Labranda günümüzde dahi leziz suları ile ünlüdür. Belki de bunun ilk adımı, kentin yukarısındaki ‘Yarıkkaya’…
Halk, bu kaya yapısından akan şahane sulardan ve kayanın su akışı ile değişen biçiminden çok etkilenmiş. Bu olayı da gök tanrı ile bağdaştırmış. Kutsal kabul edilen bu taşkın pınar, sonrasında bir çeşmeye dönüştürülmüş.
‘Androna’. Helenistik dönemde toplantı, sempozyum ve benzeri etkinliklerde sadece erkeklerin bir arada olduğu bir yapı.
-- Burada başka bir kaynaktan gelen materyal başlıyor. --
Lemma fetch_optional_agree {A B} (s : Statement D (list Row)) binds (g : D -> option Row) (g' : D -> A) (k : option Row -> Run D B) k' w :
  (forall d, prepared s binds d = reads (fun d => option_list (g d)) d) ->
  (forall w', db w' = db w -> k (g (db w)) w' = k' (g' (db w)) w') ->
  (fetch_optional s binds ≫= k) w = (query g' ≫= k') w.
Proof using Type.
  intros Hs Hk. unfold mbind, run_bind, fetch_optional, tx_fetch_optional, mbind, run_bind, tx_fetch_all, query.
  rewrite (stmt_agree _ _ w Hs). unfold stmt, reads, mret, run_ret.
  assert (Hh : head (option_list (g (db w))) = g (db w)) by (by destruct (g (db w))).
  by destruct (faults w) as [|[] ?]; rewrite ?Hh; try apply Hk.
Qed.

Lemma fetch_row_agree {A B} (enc : A -> Row) (s : Statement D (list Row)) binds (g : D -> option A) (k : option Row -> Run D B) k' w :
  (forall d, prepared s binds d = reads (fun d => option_list (enc <$> g d)) d) ->
  (forall a w', db w' = db w -> g (db w) = Some a -> k (Some (enc a)) w' = k' (Some a) w') ->
  (forall w', k None w' = k' None w') ->
  (fetch_optional s binds ≫= k) w = (query g ≫= k') w.
Proof using Type.
  intros Hs Hk Hn. apply (fetch_optional_agree _ _ (fun d => enc <$> g d)); [exact Hs|]. intros w' Hw.
  destruct (g (db w)) as [a|] eqn:E; [by apply Hk|apply Hn].
Qed.

Lemma fetch_chunks_agree {T A V X} (s : Statement D (list Row)) binds (decode : list Row -> StoreResult (list X))
    (rows : list T -> D -> list Row) (select : list T -> D -> list A) (decode' : A -> StoreResult (T * V)) (f : T * V -> X)
    chunks found w :
  Forall (fun chunk => forall d, prepared s (binds chunk) d = reads (rows chunk) d) chunks ->
  (forall chunk, decode (rows chunk (db w)) = (fun l => f <$> l) <$> mapM decode' (select chunk (db w))) ->
  fetch_chunks s binds decode chunks (f <$> found) w = (l ← read_chunks select decode' chunks found; mret (f <$> l)) w.
Proof using Type.
  intros Hs. revert found w. induction Hs as [|chunk chunks Hc _ IH]; intros found w Hd; [done|].
  cbn [fetch_chunks read_chunks].
  transitivity ((r ← query (select chunk); l ← (opened ← of_result (mapM decode' r);
    read_chunks select decode' chunks (found ++ opened)); mret (f <$> l)) w).
  - apply (fetch_all_agree _ _ (rows chunk)); [exact Hc|]. intros w' Hw. unfold of_result.
    unfold mbind at 1, run_bind at 1. rewrite Hd.
    unfold mbind at 2, run_bind at 2. destruct (mapM decode' _) as [opened|e]; [|done]. cbn [fmap result_fmap].
    rewrite <-fmap_app. apply IH. by rewrite Hw.
  - unfold mbind, run_bind. by destruct (query (select chunk) w) as [[]].
Qed.

(** Rows decoded one by one. *)
Lemma decode_agree {A X Y} (decode : Row -> StoreResult X) (enc : A -> Row) (decode' : A -> StoreResult Y) (f : Y -> X) l :
  (forall a, a ∈ l -> decode (enc a) = f <$> decode' a) ->
  mapM decode (enc <$> l) = (fun ys => f <$> ys) <$> mapM decode' l.
Proof using Type.
  induction l as [|a l IH]; intros H; [done|]. cbn. rewrite H by left. destruct (decode' a) as [y|e]; [|done]. cbn.
  rewrite IH by (intros; apply H; by right). by destruct (mapM decode' l).
Qed.
Lemma decode_pure {A X} (decode : Row -> StoreResult X) (enc : A -> Row) (f : A -> X) l :
  (forall a, a ∈ l -> decode (enc a) = Ok (f a)) -> mapM decode (enc <$> l) = Ok (f <$> l).
Proof using Type.
  intros H. rewrite (decode_agree _ _ (fun a => Ok (f a)) (fun x => x)) by (intros; by rewrite H).
  rewrite mapM_pure. cbn. by rewrite list_fmap_id.
Qed.

Lemma run_fmap_id {A} (m : Run D (list A)) w : (l ← m; mret ((fun x => x) <$> l)) w = m w.
Proof using Type. unfold mbind, run_bind. destruct (m w) as [[l|e] w']; [|done]. cbn. by rewrite list_fmap_id. Qed.
End agree.

(** The values of a chunk, padded, are as many as the text's numbers. *)
Lemma padded_chunk_length {T} `{EqDecision T} (items : list T) : Forall (fun chunk => length chunk = READ_CHUNK) (padded_chunks items).
Proof.
  apply Forall_forall. intros chunk Hin. unfold padded_chunks in Hin.
  apply list_elem_of_fmap in Hin as (c & -> & [Hne Hlen]%chunks_of_size). by apply length_pad.
Qed.

(** A row of this device, whatever the cipher: statements carry the device id as a value. *)
Definition at_device (device_id : Z) : Backend := MkBackend device_id passthrough.

(** The values of such a chunk after [leading] ones. *)
Lemma prepared_list `{laws : DriverLaws} {D T} (s : Statement D (list Row)) (leading : Binds) (f : T -> Value) chunk :
  params (sql s) = (length leading + READ_CHUNK)%nat -> length chunk = READ_CHUNK ->
  prepared s (with_list leading (f <$> chunk)) = meaning s (leading ++ (f <$> chunk)).
Proof. intros Hp Hl. apply prepared_by_number. unfold with_list. by rewrite Hp, length_app, length_fmap, Hl. Qed.

Lemma texts_of_list (chunk : list string) : omap text_of (to_value <$> chunk) = chunk.
Proof. induction chunk as [|x chunk IH]; [done|]. cbn. by f_equal. Qed.
Lemma blobs_of_list (chunk : list bytes) : omap blob_of (to_value <$> chunk) = chunk.
Proof. induction chunk as [|x chunk IH]; [done|]. cbn. by f_equal. Qed.
Lemma ids_of_list (chunk : list Z) : omap int_of ((fun id => to_value (as_i32 id)) <$> chunk) = as_i32 <$> chunk.
Proof. induction chunk as [|x chunk IH]; [done|]. cbn. by f_equal. Qed.

(** A statement at the values of its numbers, counted by computation. *)
Ltac by_number := intros; rewrite prepared_by_number by (vm_compute; reflexivity); reflexivity.

(** The same computation, statement by statement. *)
Ltac agree :=
  lazymatch goal with
  | |- execute _ _ _ = _ => apply execute_agree; by_number
  | |- tx_execute _ _ _ = _ => apply stmt_agree; by_number
  | |- transaction _ _ = _ => apply transaction_agree; intros ? _; agree
  | |- each _ _ _ = _ => apply each_agree; intros ? ?; repeat case_match; agree
  | |- (if bool_decide ?P then _ else _) _ = _ => destruct (bool_decide P); agree
  | |- (_ ≫= _) _ = (_ ≫= _) _ => apply bind_agree; [agree|intros ? ? _; agree]
  | |- _ => done
  end.
(** A read of one row; what is left is how it decodes. *)
Ltac agree_row enc :=
  apply bind_agree; [|done]; apply (fetch_row_agree enc); [by_number|intros ? ? _ _|done].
Labranda’da ayakta kalmış, günümüzde algılanabilen en özel yapıda bu! Mausolsos döneminde yapıldığına ilişkin bilgiler var. O’nun ve eşi Artemisia’nın, yapının arka yüzünde heykellerinin varoluşundan da söz edilmekte.
Mausolos’un suikasttan kurtulması sonrası yapılan imar hamlesinde, kentte küçük terasların inşası ile iki ziyafet salonu ve anıtsal merdivenin yapımı bilgileri var. Günümüzde kısmen de olsa görülebilirler!
‘Helenistik’ dönemde bir çeşme yapılan kutsal alana, İ.S. 1. ve 2. Y.Y.’larda başka eklemelerde yapılmış! ‘Kuzey stoa’ ise yeniden inşa edilmiş. Ayrıca iki hamam ve farklı birkaç yapının da inşa edildiği bir dönem bu!
Labranda, yükseltili bir alanda yer aldığından ve buluntuların az oluşundan bugün çok fark edilmeyen, 12 kuleli bir kale ile korunurmuş!
Kale surlarına çok yakın, yukarılarda kutsal yol ile birleşen bir konumda kayalara oyulmuş oda mezarları ise, bugün dahi görülebilir.
Labranda’da günümüze gelebilenler kısıtlı ne yazık ki; ayağa kaldırılabilenlerde yok gibi.
Güney yönlü ve doğu yönlü hamam kalıntıları ile batı ve kuzey ‘stoa’ çok az buluntuları ile gün yüzünde.
İ.S. 4. Y.Y.’da Hristiyanlığın kabulü sonrası Labranda’nın doğu girişinde bir kilise inşa edilmiş!
Bugün kısmen kalıntıları görülebilir.
Labranda’nın doğu ve güney ‘propylonları’ en azından algılanıyor!
‘Hekatomnos’ ailesinin bölgedeki uzun yıllar hakimiyetinde, ‘Mylasa’ ilk başkent.
Labranda’nın Mylasa’ya yakın oluşu, sonraki başkent Halikarnassos’a ise uzak olmayışı önemli! Mylasa’dan uzanan kutsal yol ve bu yoldan gelinen yerleşimdeki Zeus’a adanan tapınakta ve kutsal alanda periyodik olarak düzenlenen, 5 gün süren ibadet ve kurban törenleri Labranda’yı hep ayakta tutmuş.
Hristiyanlığın kabulü, çok tanrılı dinsel akımın sona ermesi pek çok yerleşimde olduğu gibi Labranda’ nın da önemini azaltan bir etken. Hristiyanlık sonrasında da, 10 asırdan fazla ayakta kalabilmesi ise; özel!
Geçmişindeki kutsallık bunda tabi önemlidir ama ‘Bizans’ dönemi yapılarla, bu önem yaratılmış!
İ.Ö. 5. ya da 4.Y.Y.’lara tarihlenen başlangıcı ile hep özel bir yer olarak akıllarda kalacak; yıllar geçse de…
Keşke bu özel yerleşimi, günümüze ulaşabilmiş çok daha fazla buluntu ile ayakta görebilseydik. Ne yazık ki şu ana dek mümkün olamamış. O nedenle yabancı turist hemen hiç göremiyoruz Labranda’da!
Elbette tanıtım eksikliği de var ama, görsel nitelikte çok daha fazla eser bir araya getirilseydi şansı çok daha yüksek olacaktı.
Her şeye rağmen, tarihi koklamak için, yerleşimin ruhunu yaşamak için gitmeli Labranda’ya.